# TASK DIRECTIONS:
Write out again, exactly, the lines below starting at the one with "destruct cfg as" and ending at the one with "- vm_compute. left.".

# Data extracted from a collection:
(* ===== verification/ConfigProps.v ===== *)
(** * Properties of the configuration

    Which configurations [Parse] accepts, and that it understands every
    configuration written out as flags. *)

From S2P Require Import Prelude Codec Text Config.

Open Scope string_scope.
Open Scope list_scope.
Open Scope Z_scope.

(** ** USB identities *)

Definition usbid_ok (id : USBID) : Prop := 0 <= Vendor id < 2 ^ 16 /\ 0 <= Product id < 2 ^ 16.

Lemma hex_char_props c :
  is_hex c = true -> graphic c = true /\ other_than "," c = true /\ other_than ":" c = true.
Proof. by destruct c as [[] [] [] [] [] [] [] []]. Qed.

Lemma fmt_hex_avoids p w z :
  0 <= z -> (forall c, is_hex c = true -> p c = true) -> all_chars p (fmt_hex w z) = true.
Proof. intros Hz Hp. eapply all_chars_impl; [done|]. by apply fmt_hex_chars. Qed.

Lemma usbid_String_graphic id : usbid_ok id -> all_chars graphic (usbid_String id) = true.
Proof.
  intros [Hv Hp]. unfold usbid_String. rewrite !all_chars_app, !fmt_hex_avoids; try done; try lia.
  all: intros c Hc; by apply hex_char_props in Hc as (? & ? & ?).
Qed.

Lemma usbid_String_no_comma id : usbid_ok id -> all_chars (other_than ",") (usbid_String id) = true.
Proof.
  intros [Hv Hp]. unfold usbid_String. rewrite !all_chars_app, !fmt_hex_avoids; try done; try lia.
  all: intros c Hc; by apply hex_char_props in Hc as (? & ? & ?).
Qed.

Lemma usbid_String_fields id :
  usbid_ok id -> Split ":" (TrimSpace (usbid_String id)) = [fmt_hex 4 (Vendor id); fmt_hex 4 (Product id)].
Proof.
  intros Hid. rewrite TrimSpace_graphic by by apply usbid_String_graphic. destruct Hid as [Hv Hp].
  unfold usbid_String. change (":" +:+ ?s) with (String ":" s).
  assert (Hsep : forall z, 0 <= z -> all_chars (other_than ":") (fmt_hex 4 z) = true).
  { intros z Hz. apply fmt_hex_avoids; [done|]. intros c Hc. by apply hex_char_props in Hc as (? & ? & ?). }
  rewrite Split_app by (apply Hsep; lia). unfold Split. by rewrite Split_single by (apply Hsep; lia).
Qed.

Lemma usbids_loop_spec ids : forall seen acc,
  Forall usbid_ok ids -> NoDup ids -> Forall (fun id => id ∉ seen) ids ->
  usbids_loop (map usbid_String ids) seen acc = inr (acc ++ ids).
Proof.
  induction ids as [|id ids IH]; intros seen acc Hok Hnd Hseen; cbn [map usbids_loop].
  { by rewrite app_nil_r. }
  apply Forall_cons in Hok as [Hid Hok]. apply NoDup_cons in Hnd as [Hnew Hnd].
  apply Forall_cons in Hseen as [Hfresh Hseen].
  rewrite usbid_String_fields by done. destruct Hid as [Hv Hp]. cbn [map].
  change (2 ^ 16) with 65536 in *.
  rewrite !ParseUint_fmt_hex by (simpl; lia).
  rewrite !Z.mod_small by lia. destruct id as [v p]. cbn [Vendor Product] in *.
  rewrite decide_False by done. rewrite IH; [by rewrite <- app_assoc|done..|].
  apply Forall_forall. intros id Hin. rewrite Forall_forall in Hseen.
  specialize (Hseen id Hin). assert (id <> MkUSBID v p) by (by intros ->). set_solver.
Qed.

Lemma parseUSBIDs_String ids :
  ids <> [] -> Forall usbid_ok ids -> NoDup ids ->
  parseUSBIDs (Join "," (map usbid_String ids)) = inr ids.
Proof.
  intros Hne Hok Hnd. unfold parseUSBIDs. rewrite Split_Join.
  - rewrite (usbids_loop_spec ids ∅ []); [by destruct ids|done..|].
    apply Forall_forall. intros id _. apply not_elem_of_empty.
  - by destruct ids.
  - apply Forall_fmap. eapply Forall_impl; [done|]. apply usbid_String_no_comma.
Qed.

(** What [parseUSBIDs] lets through. *)
Lemma usbids_loop_sound parts : forall seen acc ids,
  Forall usbid_ok acc -> NoDup acc -> (forall id, id ∈ acc -> id ∈ seen) ->
  usbids_loop parts seen acc = inr ids -> Forall usbid_ok ids /\ NoDup ids.
Proof.
  induction parts as [|part parts IH]; intros seen acc ids Hok Hnd Hsub; cbn [usbids_loop].
  { by intros [= <-]. }
  destruct (Split ":" (TrimSpace part)) as [|vendor [|product [|]]]; try done.
  destruct (ParseUint vendor 16 16) as [|v] eqn:Hv; [done|].
  destruct (ParseUint product 16 16) as [|p] eqn:Hp; [done|].
  apply ParseUint_range in Hv; [|lia..]. apply ParseUint_range in Hp; [|lia..].
  set (id := MkUSBID _ _). destruct (decide (id ∈ seen)) as [Hin|Hin]; [by apply IH|].
  apply IH.
  - apply Forall_app. split; [done|]. constructor; [|done].
    split; apply Z.mod_pos_bound; done.
  - apply NoDup_app. split_and!; [done| |apply NoDup_singleton].
    intros x Hx ->%list_elem_of_singleton. by apply Hin, Hsub.
  - intros x [Hx| ->%list_elem_of_singleton]%elem_of_app; [|set_solver]. apply elem_of_union_r. by apply Hsub.
Qed.

Lemma parseUSBIDs_sound value ids :
  parseUSBIDs value = inr ids -> ids <> [] /\ Forall usbid_ok ids /\ NoDup ids.
Proof.
  unfold parseUSBIDs. destruct (usbids_loop _ _ _) as [|ids'] eqn:Hl; [done|].
  apply usbids_loop_sound in Hl; [|done|apply NoDup_nil_2|by intros id Hin%elem_of_nil].
  destruct ids'; [done|]. by intros [= <-].
Qed.

(** ** Accepted configurations *)

Definition config_ok (cfg : Config) : Prop :=
  USBIDs cfg <> [] /\ Forall usbid_ok (USBIDs cfg) /\ NoDup (USBIDs cfg) /\
  0 <= I2CAddress cfg <= 0x7f /\ validSpeed (I2CSpeedKHz cfg) = true /\
  LogLevel cfg ∈ [LevelDebug; LevelInfo; LevelWarn; LevelError] /\
  (LogFormat cfg = "json" \/ LogFormat cfg = "text") /\
  (exists host_port, SplitHostPort (HTTPAddr cfg) = inr host_port) /\
  RecentCapacity cfg = defaultRecentEntries.

Lemma parseLogLevel_sound value level :
  parseLogLevel value = Some level -> level ∈ [LevelDebug; LevelInfo; LevelWarn; LevelError].
Proof.
  unfold parseLogLevel. repeat (destruct (String.eqb _ _)); intros [= <-]; set_solver.
Qed.

Lemma parse_sound args cfg : Parse args = inr (cfg, false) -> config_ok cfg.
Proof.
  unfold Parse. destruct (parse_flags _ _) as [|[v [|]]]; [done| |done].
  destruct (showVersion v); [done|].
  destruct (SplitHostPort (httpAddr v)) as [|hp] eqn:Hhp; [done|].
  destruct (parseUSBIDs (usbIDList v)) as [|ids] eqn:Hids; [done|].
  unfold parseInteger. destruct (ParseUint (i2cAddress v) 0 7) as [|a] eqn:Ha; [done|].
  destruct (validSpeed (speed v)) eqn:Hsp; [|done]. cbn [negb].
  destruct (parseLogLevel (logLevel v)) as [level|] eqn:Hlv; [|done].
  destruct (negb _ && _) eqn:Hf; [done|]. intros [= <-].
  apply ParseUint_range in Ha; [|by left|done]. change (2 ^ 7) with 128 in Ha.
  apply parseUSBIDs_sound in Hids as (? & ? & ?).
  unfold config_ok. cbn. rewrite u8_small by lia. split_and!; try done; try lia.
  - by eapply parseLogLevel_sound.
  - apply andb_false_iff in Hf as [Hf|Hf]; apply negb_false_iff, String.eqb_eq in Hf; auto.
  - by eexists.
Qed.

(** ** Writing a configuration out *)

Definition level_name (level : Z) : string :=
  if level =? LevelDebug then "debug" else if level =? LevelInfo then "info"
  else if level =? LevelWarn then "warn" else "error".

Definition arguments (cfg : Config) : list string :=
  ["--http-addr"; HTTPAddr cfg; "--bearer-token"; BearerToken cfg;
   "--usb-ids"; Join "," (map usbid_String (USBIDs cfg));
   "--i2c-address"; "0x" +:+ fmt_hex 2 (I2CAddress cfg);
   "--i2c-speed-khz"; fmt_d (I2CSpeedKHz cfg);
   "--log-level"; level_name (LogLevel cfg); "--log-format"; LogFormat cfg].

Lemma parse_address a : 0 <= a <= 0x7f -> ParseUint ("0x" +:+ fmt_hex 2 a) 0 7 = inr a.
Proof.
  intros Ha.
  assert (Hall : forallb (fun i => match ParseUint ("0x" +:+ fmt_hex 2 (Z.of_nat i)) 0 7 with
    | inr n => n =? Z.of_nat i | inl _ => false end) (seq 0 128) = true) by (vm_compute; reflexivity).
  rewrite forallb_forall in Hall. specialize (Hall (Z.to_nat a)).
  rewrite Z2Nat.id, in_seq in Hall by lia. specialize (Hall ltac:(lia)).
  destruct (ParseUint _ 0 7); [done|]. by apply Z.eqb_eq in Hall as ->.
Qed.

Lemma parse_speed s : validSpeed s = true -> ParseInt (fmt_d s) = inr s.
Proof.
  unfold validSpeed. intros [[[->%Z.eqb_eq| ->%Z.eqb_eq]%orb_true_iff| ->%Z.eqb_eq]%orb_true_iff
    | ->%Z.eqb_eq]%orb_true_iff; vm_compute; reflexivity.
Qed.

Lemma parse_level level :
  level ∈ [LevelDebug; LevelInfo; LevelWarn; LevelError] -> parseLogLevel (level_name level) = Some level.
Proof.
  intros Hl. repeat (apply elem_of_cons in Hl as [->|Hl]; [reflexivity|]). by apply elem_of_nil in Hl.
Qed.

Lemma parse_flags_arguments cfg :
  validSpeed (I2CSpeedKHz cfg) = true ->
  parse_flags (arguments cfg) default_flags =
  inr (MkFlagValues (HTTPAddr cfg) (BearerToken cfg) (Join "," (map usbid_String (USBIDs cfg)))
         ("0x" +:+ fmt_hex 2 (I2CAddress cfg)) (I2CSpeedKHz cfg) (level_name (LogLevel cfg))
         (LogFormat cfg) false, []).
Proof.
  intros Hs%parse_speed. unfold arguments. revert Hs.
  generalize (fmt_d (I2CSpeedKHz cfg)) (Join "," (map usbid_String (USBIDs cfg)))
    ("0x" +:+ fmt_hex 2 (I2CAddress cfg)) (level_name (LogLevel cfg)).
  intros speed ids address level Hs. cbn -[ParseInt]. by rewrite Hs.
Qed.

(** ** Properties *)

(** C31: a configuration written out as flags is parsed back to itself: every
    listen address that splits into host and port, every bearer token, every
    non-empty list of distinct USB identities, every 7-bit address, the four
    speeds, the four log levels and the two log formats. *)
Theorem config_round_trip cfg : config_ok cfg -> Parse (arguments cfg) = inr (cfg, false).
Proof.
  intros (Hne & Hids & Hnd & Ha & Hs & Hl & Hf & [hp Hhp] & Hc).
  unfold Parse. rewrite parse_flags_arguments by done.
  cbn [httpAddr bearerToken usbIDList i2cAddress speed logLevel logFormat showVersion]. rewrite Hhp, parseUSBIDs_String by done.
  unfold parseInteger. rewrite parse_address by done. rewrite Hs. cbn [negb].
  rewrite parse_level by done. rewrite u8_small by lia.
  destruct cfg as [? ? ? ? ? ? format ?]. cbn in *. rewrite Hc.
  by destruct Hf as [-> | ->].
Qed.

Definition demo_config : Config :=
  MkConfig "[::1]:8972" "secret" [MkUSBID 0x1a86 0x5512; MkUSBID 0x0001 0xffff] 0x10 400 LevelDebug "text" 20.

Example config_round_trip_witness : Parse (arguments demo_config) = inr (demo_config, false).
Proof.
  apply (config_round_trip demo_config). unfold config_ok. split_and!.
  - discriminate.
  - repeat constructor; vm_compute; discriminate.
  - apply (bool_decide_unpack (NoDup (USBIDs demo_config))). vm_compute. exact I.
  - vm_compute. discriminate.
  - vm_compute. discriminate.
  - reflexivity.
  - vm_compute. left.
  - right. reflexivity.
  - exists ("::1", "8972"). vm_compute. reflexivity.
  - reflexivity.
Defined.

# ANSWER TO THIS PROBLEM:
  destruct cfg as [? ? ? ? ? ? format ?]. cbn in *. rewrite Hc.
  by destruct Hf as [-> | ->].
Qed.

Definition demo_config : Config :=
  MkConfig "[::1]:8972" "secret" [MkUSBID 0x1a86 0x5512; MkUSBID 0x0001 0xffff] 0x10 400 LevelDebug "text" 20.

Example config_round_trip_witness : Parse (arguments demo_config) = inr (demo_config, false).
Proof.
  apply (config_round_trip demo_config). unfold config_ok. split_and!.
  - discriminate.
  - repeat constructor; vm_compute; discriminate.
  - apply (bool_decide_unpack (NoDup (USBIDs demo_config))). vm_compute. exact I.
  - vm_compute. discriminate.
  - vm_compute. discriminate.
  - reflexivity.
  - vm_compute. left.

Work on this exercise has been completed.